Set Default Goal Selector "!".

Record HeadTailBuffer := { ht_head : list Z; ht_tail : list Z; ht_omitted_bytes : Z }.

Definition ht_default : HeadTailBuffer := {| ht_head := []; ht_tail := []; ht_omitted_bytes := 0 |}.

Definition format_output_omission_marker (omitted_bytes : Z) : rstr :=
  lit "... " ++ dec omitted_bytes ++ lit " bytes omitted ...".

Section HeadTail.
Variable MAX_BYTES : nat.
Set Default Proof Using "Type".

Definition HEAD_BUDGET : nat := MAX_BYTES / 2.
Definition TAIL_BUDGET : nat := MAX_BYTES - HEAD_BUDGET.

Definition retained_bytes (self : HeadTailBuffer) : Z :=
  saturating_add (Z.of_nat (length (ht_head self))) (Z.of_nat (length (ht_tail self))).

Definition total_bytes (self : HeadTailBuffer) : Z :=
  saturating_add (retained_bytes self) (ht_omitted_bytes self).

(** The buffer after, and the bytes that did not fit. *)
Definition fill_head (self : HeadTailBuffer) (chunk : list Z) : HeadTailBuffer * list Z :=
  let remaining_head := HEAD_BUDGET - length (ht_head self) in
  let '(chunk_head, chunk_tail) :=
    if (remaining_head <=? length chunk)%nat then (take remaining_head chunk, drop remaining_head chunk)
    else (chunk, []) in
  ({| ht_head := ht_head self ++ chunk_head; ht_tail := ht_tail self;
      ht_omitted_bytes := ht_omitted_bytes self |}, chunk_tail).

Definition push_tail (self : HeadTailBuffer) (chunk : list Z) : HeadTailBuffer :=
  let remaining_tail := TAIL_BUDGET - length (ht_tail self) in
  let excess_tail := length chunk - remaining_tail in
  let omitted := saturating_add (ht_omitted_bytes self) (Z.of_nat excess_tail) in
  let '(tail, chunk) :=
    if (excess_tail <? length (ht_tail self))%nat then (drop excess_tail (ht_tail self), chunk)
    else ([], drop (excess_tail - length (ht_tail self)) chunk) in
  {| ht_head := ht_head self; ht_tail := tail ++ chunk; ht_omitted_bytes := omitted |}.

Definition push_chunk (self : HeadTailBuffer) (chunk : list Z) : HeadTailBuffer :=
  let '(self, chunk) := fill_head self chunk in
  push_tail self chunk.

Definition to_bytes (self : HeadTailBuffer) : list Z := ht_head self ++ ht_tail self.

Definition to_bytes_with_omission_marker (self : HeadTailBuffer) : list Z :=
  if (ht_omitted_bytes self =? 0)%Z then to_bytes self
  else ht_head self ++ [NL] ++ format_output_omission_marker (ht_omitted_bytes self) ++ [NL] ++ ht_tail self.

(** [slices] is where the ring buffer of the source wraps ([VecDeque::as_slices]). *)
Definition push_buffer (slices : nat) (self buffer : HeadTailBuffer) : HeadTailBuffer :=
  let self := {| ht_head := ht_head self; ht_tail := ht_tail self;
                 ht_omitted_bytes := saturating_add (ht_omitted_bytes self) (ht_omitted_bytes buffer) |} in
  let '(self, overflow) :=
    if is_empty (ht_head self)
    then ({| ht_head := ht_head buffer; ht_tail := ht_tail self; ht_omitted_bytes := ht_omitted_bytes self |}, [])
    else fill_head self (ht_head buffer) in
  if (length (ht_tail buffer) =? TAIL_BUDGET)%nat then
    {| ht_head := ht_head self; ht_tail := ht_tail buffer;
       ht_omitted_bytes :=
         saturating_add (saturating_add (ht_omitted_bytes self) (Z.of_nat (length (ht_tail self))))
                        (Z.of_nat (length overflow)) |}
  else
    let self := push_tail self overflow in
    if is_empty (ht_tail self) then
      {| ht_head := ht_head self; ht_tail := ht_tail buffer; ht_omitted_bytes := ht_omitted_bytes self |}
    else push_tail (push_tail self (take slices (ht_tail buffer))) (drop slices (ht_tail buffer)).

(** ** What the buffer of a stream is *)

(** The last [n] elements. *)
Definition lastn {A} (n : nat) (l : list A) : list A := drop (length l - n) l.

Definition saturate (n : Z) : Z := Z.min n USIZE_MAX.

(** The first bytes up to the head budget, the last ones of the rest up to the tail
    budget, and the number in between. *)
Definition summarize (s : list Z) : HeadTailBuffer :=
  let rest := drop HEAD_BUDGET s in
  {| ht_head := take HEAD_BUDGET s; ht_tail := lastn TAIL_BUDGET rest;
     ht_omitted_bytes := saturate (Z.of_nat (length rest - TAIL_BUDGET)) |}.

Lemma length_lastn {A} n (l : list A) : length (lastn n l) = Nat.min n (length l).
Proof. unfold lastn. rewrite length_drop. lia. Qed.

Lemma lastn_all {A} n (l : list A) : length l <= n -> lastn n l = l.
Proof. intros Hl. unfold lastn. replace (length l - n) with 0 by lia. apply drop_0. Qed.

(** What was dropped before does not come back. *)
Lemma lastn_app_lastn {A} n (a b : list A) : lastn n (lastn n a ++ b) = lastn n (a ++ b).
Proof.
  unfold lastn. rewrite !length_app, length_drop.
  rewrite <- (drop_app_le a b) by lia. rewrite drop_drop. f_equal. lia.
Qed.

■ Exercise description ■
Output each entry once again, exactly as shown above.

■ Response to this task ■
Set Default Goal Selector "!".

Record HeadTailBuffer := { ht_head : list Z; ht_tail : list Z; ht_omitted_bytes : Z }.

Definition ht_default : HeadTailBuffer := {| ht_head := []; ht_tail := []; ht_omitted_bytes := 0 |}.

Definition format_output_omission_marker (omitted_bytes : Z) : rstr :=
  lit "... " ++ dec omitted_bytes ++ lit " bytes omitted ...".

Section HeadTail.
Variable MAX_BYTES : nat.
Set Default Proof Using "Type".

Definition HEAD_BUDGET : nat := MAX_BYTES / 2.
Definition TAIL_BUDGET : nat := MAX_BYTES - HEAD_BUDGET.

Definition retained_bytes (self : HeadTailBuffer) : Z :=
  saturating_add (Z.of_nat (length (ht_head self))) (Z.of_nat (length (ht_tail self))).

Definition total_bytes (self : HeadTailBuffer) : Z :=
  saturating_add (retained_bytes self) (ht_omitted_bytes self).

(** The buffer after, and the bytes that did not fit. *)
Definition fill_head (self : HeadTailBuffer) (chunk : list Z) : HeadTailBuffer * list Z :=
  let remaining_head := HEAD_BUDGET - length (ht_head self) in
  let '(chunk_head, chunk_tail) :=
    if (remaining_head <=? length chunk)%nat then (take remaining_head chunk, drop remaining_head chunk)
    else (chunk, []) in
  ({| ht_head := ht_head self ++ chunk_head; ht_tail := ht_tail self;
      ht_omitted_bytes := ht_omitted_bytes self |}, chunk_tail).

Definition push_tail (self : HeadTailBuffer) (chunk : list Z) : HeadTailBuffer :=
  let remaining_tail := TAIL_BUDGET - length (ht_tail self) in
  let excess_tail := length chunk - remaining_tail in
  let omitted := saturating_add (ht_omitted_bytes self) (Z.of_nat excess_tail) in
  let '(tail, chunk) :=
    if (excess_tail <? length (ht_tail self))%nat then (drop excess_tail (ht_tail self), chunk)
    else ([], drop (excess_tail - length (ht_tail self)) chunk) in
  {| ht_head := ht_head self; ht_tail := tail ++ chunk; ht_omitted_bytes := omitted |}.

Definition push_chunk (self : HeadTailBuffer) (chunk : list Z) : HeadTailBuffer :=
  let '(self, chunk) := fill_head self chunk in
  push_tail self chunk.

Definition to_bytes (self : HeadTailBuffer) : list Z := ht_head self ++ ht_tail self.

Definition to_bytes_with_omission_marker (self : HeadTailBuffer) : list Z :=
  if (ht_omitted_bytes self =? 0)%Z then to_bytes self
  else ht_head self ++ [NL] ++ format_output_omission_marker (ht_omitted_bytes self) ++ [NL] ++ ht_tail self.

(** [slices] is where the ring buffer of the source wraps ([VecDeque::as_slices]). *)
Definition push_buffer (slices : nat) (self buffer : HeadTailBuffer) : HeadTailBuffer :=
  let self := {| ht_head := ht_head self; ht_tail := ht_tail self;
                 ht_omitted_bytes := saturating_add (ht_omitted_bytes self) (ht_omitted_bytes buffer) |} in
  let '(self, overflow) :=
    if is_empty (ht_head self)
    then ({| ht_head := ht_head buffer; ht_tail := ht_tail self; ht_omitted_bytes := ht_omitted_bytes self |}, [])
    else fill_head self (ht_head buffer) in
  if (length (ht_tail buffer) =? TAIL_BUDGET)%nat then
    {| ht_head := ht_head self; ht_tail := ht_tail buffer;
       ht_omitted_bytes :=
         saturating_add (saturating_add (ht_omitted_bytes self) (Z.of_nat (length (ht_tail self))))
                        (Z.of_nat (length overflow)) |}
  else
    let self := push_tail self overflow in
    if is_empty (ht_tail self) then
      {| ht_head := ht_head self; ht_tail := ht_tail buffer; ht_omitted_bytes := ht_omitted_bytes self |}
    else push_tail (push_tail self (take slices (ht_tail buffer))) (drop slices (ht_tail buffer)).

(** ** What the buffer of a stream is *)

(** The last [n] elements. *)
Definition lastn {A} (n : nat) (l : list A) : list A := drop (length l - n) l.

Definition saturate (n : Z) : Z := Z.min n USIZE_MAX.

(** The first bytes up to the head budget, the last ones of the rest up to the tail
    budget, and the number in between. *)
Definition summarize (s : list Z) : HeadTailBuffer :=
  let rest := drop HEAD_BUDGET s in
  {| ht_head := take HEAD_BUDGET s; ht_tail := lastn TAIL_BUDGET rest;
     ht_omitted_bytes := saturate (Z.of_nat (length rest - TAIL_BUDGET)) |}.

Lemma length_lastn {A} n (l : list A) : length (lastn n l) = Nat.min n (length l).
Proof. unfold lastn. rewrite length_drop. lia. Qed.

Lemma lastn_all {A} n (l : list A) : length l <= n -> lastn n l = l.
Proof. intros Hl. unfold lastn. replace (length l - n) with 0 by lia. apply drop_0. Qed.

(** What was dropped before does not come back. *)
Lemma lastn_app_lastn {A} n (a b : list A) : lastn n (lastn n a ++ b) = lastn n (a ++ b).
Proof.
  unfold lastn. rewrite !length_app, length_drop.
  rewrite <- (drop_app_le a b) by lia. rewrite drop_drop. f_equal. lia.
Qed.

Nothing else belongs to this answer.